Hello, I am troubleshooting a baffling situation where a windows workstation with IP 10.167.178.6 is unable to RDP into windows server at IP 10.0.129.208. There are no connectivity issue between the client and the server other than RDP. There is no ACLs on the routers between the two, and no firewall. The RDP session does connect initially and the user is prompted for for login credentials, but upon authentication the RDP just hangs. Packet capture shows TCP re-transmissions... I need help decrypting what is causing those retransmissions and the RST. I would greatly appreciate any feedback. Thank you in advance. See link below for the pcap: asked 06 Sep '16, 22:54  pc7 edited 06 Sep '16, 22:55 |
This is a static archive of our old Q&A Site.
Please post any new questions and answers at ask.wireshark.org.
Just a blind shot - I had a similar situation a couple of months ago.

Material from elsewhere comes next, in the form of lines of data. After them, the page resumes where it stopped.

(* ===== verification/RaftChecks.v ===== *)
(** * The tester of Raft: what a test observes ([raft/config.go])

    A test is a goroutine that runs beside the peers and the appliers.  What it
    reads is [world k], the configuration at its [k]-th look, and [clock k], the
    time in nanoseconds at its [k]-th reading of the clock; the two share a
    counter.  Sleeping only lets [k] grow and is left out. *)
From S2P Require Import Prelude GoStrings Persister Raft RaftTester.
#[local] Open Scope Z_scope.

Section checks.
Context {R V : Type} `{EqDecision V} `{RaftApi R (option V)}.
Context (world : nat → config R V) (clock : nat → Z).

(** A test's computation: the counter is the state. *)
Definition tester (A : Type) : Type := nat → go (A * nat).
#[local] Instance tester_ret : MRet tester := λ A a k, Ret (a, k).
#[local] Instance tester_bind : MBind tester := λ A B f m k, r ← m k; f r.1 r.2.
Definition look : tester (config R V) := λ k, Ret (world k, S k).
Definition now : tester Z := λ k, Ret (clock k, S k).
Definition lift {A} (m : go A) : tester A := λ k, a ← m; Ret (a, k).
Definition fatal {A} : tester A := λ _, Fatal.
Definition no_fuel {A} : tester A := λ _, NoFuel.
Fixpoint t_fold {S A} (f : S → A → tester S) (l : list A) (s : S) : tester S :=
  match l with [] => mret s | x :: l => f s x ≫= t_fold f l end.

(** A peer of the configuration; a crashed one is nil. *)
Definition peer (cfg : config R V) (i : Z) : go (option nat) := index (rafts cfg) i.
Definition is_connected (cfg : config R V) (i : Z) : go bool := index (connected cfg) i.
(** [cfg.rafts[i].GetState()] *)
Definition peer_state (cfg : config R V) (i : Z) : go (Z * bool) :=
  rf ← peer cfg i; r ← deref (rf ≫= λ k, instances cfg !! k); mret (GetState r).

(** ** Leaders and terms *)

(** One look at server [i]. *)
Definition see_leader (leaders : gmap Z (list Z)) (i : Z) : tester (gmap Z (list Z)) :=
  cfg ← look;
  conn ← lift (is_connected cfg i);
  if (conn : bool) then
    s ← lift (peer_state cfg i);
    let '(term, leader) := (s : Z * bool) in
    mret (if leader then <[term := default [] (leaders !! term) ++ [i]]> leaders else leaders)
  else mret leaders.
Definition two_leaders (leaders : gmap Z (list Z)) : bool :=
  existsb (λ tl, 1 <? Z.of_nat (length tl.2)) (map_to_list leaders).
Definition last_term (leaders : gmap Z (list Z)) : Z :=
  foldl (λ last tl, if last <? tl.1 then tl.1 else last) (-1) (map_to_list leaders).
Fixpoint checkOneLeader_loop (iters : nat) : tester Z :=
  match iters with
  | O => fatal
  | S iters =>
      cfg ← look;
      leaders ← t_fold see_leader (seqZ 0 (n cfg)) ∅;
      if two_leaders leaders then fatal else
      if negb (bool_decide (leaders = ∅)) then
        lift (index (default [] (leaders !! last_term leaders)) 0)
      else checkOneLeader_loop iters
  end.
Definition checkOneLeader : tester Z := checkOneLeader_loop 10.

Definition checkTerms : tester Z :=
  cfg ← look;
  t_fold (λ term i,
    cfg ← look;
    conn ← lift (is_connected cfg i);
    if (conn : bool) then
      s ← lift (peer_state cfg i);
      let '(xterm, _) := (s : Z * bool) in
      if term =? -1 then mret xterm else if negb (term =? xterm) then fatal else mret term
    else mret term) (seqZ 0 (n cfg)) (-1).

Definition checkNoLeader : tester unit :=
  cfg ← look;
  t_fold (λ _ i,
    cfg ← look;
    conn ← lift (is_connected cfg i);
    if (conn : bool) then
      s ← lift (peer_state cfg i);
      if (s : Z * bool).2 then fatal else mret tt
    else mret tt) (seqZ 0 (n cfg)) tt.

(** ** Agreement *)
Definition count_committed (idx : Z) (st : Z * option V) (i : Z) : tester (Z * option V) :=
  cfg ← look;
  err ← lift (index (applyErr cfg) i);
  if negb (bool_decide (err = "")) then fatal else
  cfg ← look;
  log ← lift (index (logs cfg) i);
  match log !! idx with
  | Some cmd1 =>
      if (0 <? st.1) && negb (bool_decide (st.2 = cmd1)) then fatal else mret (st.1 + 1, cmd1)
  | None => mret st
  end.
Definition nCommitted (idx : Z) : tester (Z * option V) :=
  cfg ← look;
  t_fold (count_committed idx) (seqZ 0 (Z.of_nat (length (rafts cfg)))) (0, None).

(** [wait] answers the command, or -1 when someone has moved on. *)
Definition moved_on (startTerm : Z) : tester bool :=
  if -1 <? startTerm then
    cfg ← look;
    t_fold (λ (b : bool) rf,
      if b then mret true else
      cfg ← look;
      r ← lift (deref (rf ≫= λ k, instances cfg !! k));
      mret (startTerm <? (GetState r).1)) (rafts cfg) false
  else mret false.
Fixpoint wait_loop (iters : nat) (idx want startTerm : Z) : tester bool :=
  match iters with
  | O => mret false
  | S iters =>
      nd ← nCommitted idx;
      if want <=? (nd : Z * option V).1 then mret false else
      b ← moved_on startTerm;
      if (b : bool) then mret true else wait_loop iters idx want startTerm
  end.
Definition wait (idx want startTerm : Z) : tester (option (option V)) :=
  b ← wait_loop 30 idx want startTerm;
  if (b : bool) then mret None else
  nd ← nCommitted idx;
  if (nd : Z * option V).1 <? want then fatal else mret (Some nd.2).

(** ** [one] *)
Definition seconds (s : Z) : Z := s * 10 ^ 9.

(** The servers are tried in turn until one accepts the command. *)
Fixpoint try_servers (tries : nat) (cmd : option V) (starts : Z) : tester (Z * Z) :=
  match tries with
  | O => mret (starts, -1)
  | S tries =>
      cfg ← look;
      let starts := Z.rem (starts + 1) (n cfg) in
      conn ← lift (is_connected cfg starts);
      rf ← lift (if (conn : bool) then peer cfg starts else mret None);
      match rf with
      | Some k =>
          cfg ← look;
          r ← lift (deref (instances cfg !! k));
          let '(index1, _, ok) := (Start r cmd).2 in
          if (ok : bool) then mret (starts, index1) else try_servers tries cmd starts
      | None => try_servers tries cmd starts
      end
  end.
(** Two seconds for [expectedServers] to commit the command at the index. *)
Fixpoint agreement (fuel : nat) (cmd : option V) (idx expectedServers t1 : Z) : tester bool :=
  match fuel with
  | O => no_fuel
  | S fuel =>
      t ← now;
      if t - t1 <? seconds 2 then
        nd ← nCommitted idx;
        let '(n, cmd1) := (nd : Z * option V) in
        if (0 <? n) && (expectedServers <=? n) && bool_decide (cmd1 = cmd) then mret true
        else agreement fuel cmd idx expectedServers t1
      else mret false
  end.
Fixpoint one_loop (fuel : nat) (cmd : option V) (expectedServers : Z) (retry : bool) (t0 starts : Z) : tester Z :=
  match fuel with
  | O => no_fuel
  | S fuel =>
      t ← now;
      cfg ← look;
      if (t - t0 <? seconds 10) && negb (checkFinished cfg) then
        r ← try_servers (Z.to_nat (n cfg)) cmd starts;
        let '(starts, idx) := (r : Z * Z) in
        if negb (idx =? -1) then
          t1 ← now;
          b ← agreement fuel cmd idx expectedServers t1;
          if (b : bool) then mret idx else
          if negb retry then fatal else one_loop fuel cmd expectedServers retry t0 starts
        else one_loop fuel cmd expectedServers retry t0 starts
      else
        cfg ← look;
        if checkFinished cfg then mret (-1) else fatal
  end.
Definition one (fuel : nat) (cmd : option V) (expectedServers : Z) (retry : bool) : tester Z :=
  t0 ← now; one_loop fuel cmd expectedServers retry t0 0.
End checks.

The remedy was to disable jumbo frames in the network card settings of the server. I haven't captured the traffic back then, though.

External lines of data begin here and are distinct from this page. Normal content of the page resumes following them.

Lemma try_servers_Ret tries cmd starts k starts' idx k' :
  try_servers tries cmd starts k = Ret ((starts', idx), k') → idx = -1 ∨ accepted idx cmd k k'.
Proof.
  revert starts k. induction tries as [|tries IH]; intros starts k; simpl; [by intros [= _ <- _]; left|].
  intros (c & k1 & [= <- <-] & Hr)%bind_Ret. set (i := Z.rem (starts + 1) (n (world k))) in *.
  apply bind_Ret in Hr as (conn & k2 & [Hconn ->]%lift_Ret & Hr).
  apply bind_Ret in Hr as (rf & k3 & [Hrf ->]%lift_Ret & Hr).
  assert (∀ k1, (k ≤ k1)%nat → accepted idx cmd k1 k' → accepted idx cmd k k') as Hearly.
  { intros k4 Hk4 (t & t' & j & p & r & ? & ? & Hrest). exists t, t', j, p, r. split_and!; try lia; apply Hrest. }
  destruct rf as [p|].
  - destruct conn; [|done]. apply index_Ret in Hconn as [_ Hconn]. apply index_Ret in Hrf as [_ Hrf].
    apply bind_Ret in Hr as (c & k2 & [= <- <-] & Hr).
    apply bind_Ret in Hr as (r & k3 & [Hd%deref_Ret ->]%lift_Ret & Hr).
    destruct (Start r cmd).2 as [[idx1 term] ok] eqn:Es. destruct ok.
    + injection Hr as <- <- <-. right. exists k, (S k), i, p, r. split_and!; try done; try lia. by exists term.
    + destruct (IH _ _ Hr) as [?|?]; [by left|right]. eapply Hearly; [|done]. lia.
  - destruct (IH _ _ Hr) as [?|?]; [by left|right]. eapply Hearly; [|done]. lia.
Qed.

Lemma agreed_earlier idx cmd expected k0 k k' : (k0 ≤ k)%nat → agreed idx cmd expected k k' → agreed idx cmd expected k0 k'.
Proof.
  intros Hk (S & ? & ? & ? & Hc). exists S. split_and!; [done..|]. intros i Hi. by eapply committed_earlier, Hc.
Qed.
Lemma accepted_wider idx cmd k0 k k1 k' :
  (k0 ≤ k)%nat → (k1 ≤ k')%nat → accepted idx cmd k k1 → accepted idx cmd k0 k'.
Proof. intros ? ? (t & t' & j & p & r & ? & ? & Hrest). exists t, t', j, p, r. split_and!; try lia; apply Hrest. Qed.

Hi Sindy, thank you for the feedback. I'll look Jumbo frames.
Seems that that the client did not receive all packets from the server (packet loss).For example: The ACK for Frame 4 is missing.
If I where you, I would trace as close as possible next to the server, but not onside.
Is the server on a virtual machine? Have checked the network path (CRC Counters)?
Hi Christian_R, yes the server is a virtual machine. I will check the network for CRC counter error. Thanks
Ok, good that you Check the network for CRC. But it could be that you got the packet loss inside the vm.